ABOUT THIS EXERCISE:
Return the opening lines of the material, word for word. End with the line that contains "- JSON values".

RECORDS TO USE:
(** * A shallow embedding of [oi_pool/oi.py]

    The scanner samples Binance open-interest history for every USDT-margined
    perpetual contract, keeps the contracts whose 5m change reaches the
    threshold, and publishes them in the globals [coin_pool] and [oi_top],
    which the two FastAPI handlers read.

    Modelling choices:
    - Python [float] is IEEE-754 binary64: Rocq's primitive [float].
    - JSON values as [resp.json()] returns them: [json] below (JSON integers
      are Python [int]s, JSON reals are Python [float]s; objects keep their
      key/value pairs, a lookup returns the last binding as [json.loads] does;
      strings are Python [str]s whose code points are below 256, one
      [ascii] each).
    - Python exceptions: the result type [res] with [Ok] and [Raise].
    - [fetch_json] maps every failure to [None]: its result is an input of
      the model ([option json]), chosen by the environment. *)

From Stdlib Require Import ZArith List String Ascii Bool Lia.
From Stdlib Require Import Floats.
From Stdlib Require Import Sorting.Permutation Sorting.Sorted.
Import ListNotations.

#[local] Set Warnings "-register-all".
Open Scope string_scope.
Open Scope Z_scope.

(** ** Python values *)

Inductive json : Type :=
| JNull
| JBool (b : bool)
| JInt (z : Z)
| JFloat (f : float)
| JStr (s : string)
| JList (l : list json)
| JObj (kvs : list (string * json)).

Inductive exn : Type :=
| TypeError | KeyError | AttributeError | ValueError
| ZeroDivisionError | OverflowError.

Inductive res (A : Type) : Type :=
| Ok (a : A)
| Raise (e : exn).
Arguments Ok {A} a.
Arguments Raise {A} e.

Definition bind {A B} (m : res A) (k : A -> res B) : res B :=
  match m with Ok a => k a | Raise e => Raise e end.

Notation "x <- m ;; k" := (bind m (fun x => k))
  (at level 61, m at next level, right associativity).

(** [d[k]] on a dict: the last binding of [k], [KeyError] when absent. *)
Fixpoint obj_get (kvs : list (string * json)) (k : string) : option json :=
  match kvs with
  | [] => None
  | (k', v) :: rest =>
      match obj_get rest k with
      | Some w => Some w
      | None => if String.eqb k k' then Some v else None
      end
  end.

(** [x[k]] for a string key [k]: only a dict is subscriptable by a string. *)
Definition getitem_str (x : json) (k : string) : res json :=
  match x with
  | JObj kvs => match obj_get kvs k with Some v => Ok v | None => Raise KeyError end
  | _ => Raise TypeError
  end.

(** [x.get(k)]: dicts only, [None] when absent. *)
Definition dict_get (x : json) (k : string) : res json :=
  match x with
  | JObj kvs => match obj_get kvs k with Some v => Ok v | None => Ok JNull end
  | _ => Raise AttributeError
  end.

(** ** Python's [float(x)] on a string (CPython [PyFloat_FromString]) *)

Definition is_digit (c : ascii) : bool :=
  let n := nat_of_ascii c in (48 <=? n)%nat && (n <=? 57)%nat.

(** [Py_ISSPACE], the test [float_from_string_inner] strips with:
    \t \n \v \f \r and space. *)
Definition is_space (c : ascii) : bool :=
  let n := nat_of_ascii c in
  ((9 <=? n)%nat && (n <=? 13)%nat) || (n =? 32)%nat.

(** [_PyUnicode_TransformDecimalAndSpaceToASCII] on code points below 256:
    characters below 127 are kept, and the Unicode spaces U+0085 and U+00A0
    become a space; every other character stays one that the parser
    refuses ([float()] writes '?' for it). *)
Definition transform_space (c : ascii) : ascii :=
  let n := nat_of_ascii c in
  if (n =? 133)%nat || (n =? 160)%nat then " "%char else c.

Fixpoint drop_space (l : list ascii) : list ascii :=
  match l with
  | c :: r => if is_space c then drop_space r else l
  | [] => []
  end.

Definition strip (l : list ascii) : list ascii := rev (drop_space (rev (drop_space l))).

(** [_Py_string_to_number_with_underscores]: every '_' sits between two
    digits; the underscores are then removed. *)
Fixpoint remove_underscores (prev : ascii) (l : list ascii) : option (list ascii) :=
  match l with
  | [] => if Ascii.eqb prev "_"%char then None else Some []
  | c :: r =>
      if Ascii.eqb c "_"%char then
        if is_digit prev then remove_underscores c r else None
      else if Ascii.eqb prev "_"%char && negb (is_digit c) then None
      else option_map (cons c) (remove_underscores c r)
  end.

Definition lower (c : ascii) : ascii :=
  let n := nat_of_ascii c in
  if (65 <=? n)%nat && (n <=? 90)%nat then ascii_of_nat (n + 32) else c.

Definition lower_eq (l : list ascii) (w : string) : bool :=
  String.eqb (string_of_list_ascii (map lower l)) w.

Fixpoint span_digits (l : list ascii) : list ascii * list ascii :=
  match l with
  | c :: r => if is_digit c then let (d, rest) := span_digits r in (c :: d, rest)
              else ([], l)
  | [] => ([], [])
  end.

Definition digits_value (d : list ascii) : Z :=
  fold_left (fun acc c => acc * 10 + Z.of_nat (nat_of_ascii c - 48)) d 0.

Fixpoint ndigits_fuel (fuel : nat) (m : Z) : Z :=
  match fuel with
  | O => 0
  | S f => if m <? 10 then 1 else 1 + ndigits_fuel f (m / 10)
  end.

(** Number of decimal digits of a positive integer. *)
Definition ndigits (m : Z) : Z := ndigits_fuel (Z.to_nat (Z.log2 m + 1)) m.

SOLUTION TO THIS EXERCISE:
(** * A shallow embedding of [oi_pool/oi.py]

    The scanner samples Binance open-interest history for every USDT-margined
    perpetual contract, keeps the contracts whose 5m change reaches the
    threshold, and publishes them in the globals [coin_pool] and [oi_top],
    which the two FastAPI handlers read.

    Modelling choices:
    - Python [float] is IEEE-754 binary64: Rocq's primitive [float].
    - JSON values as [resp.json()] returns them: [json] below (JSON integers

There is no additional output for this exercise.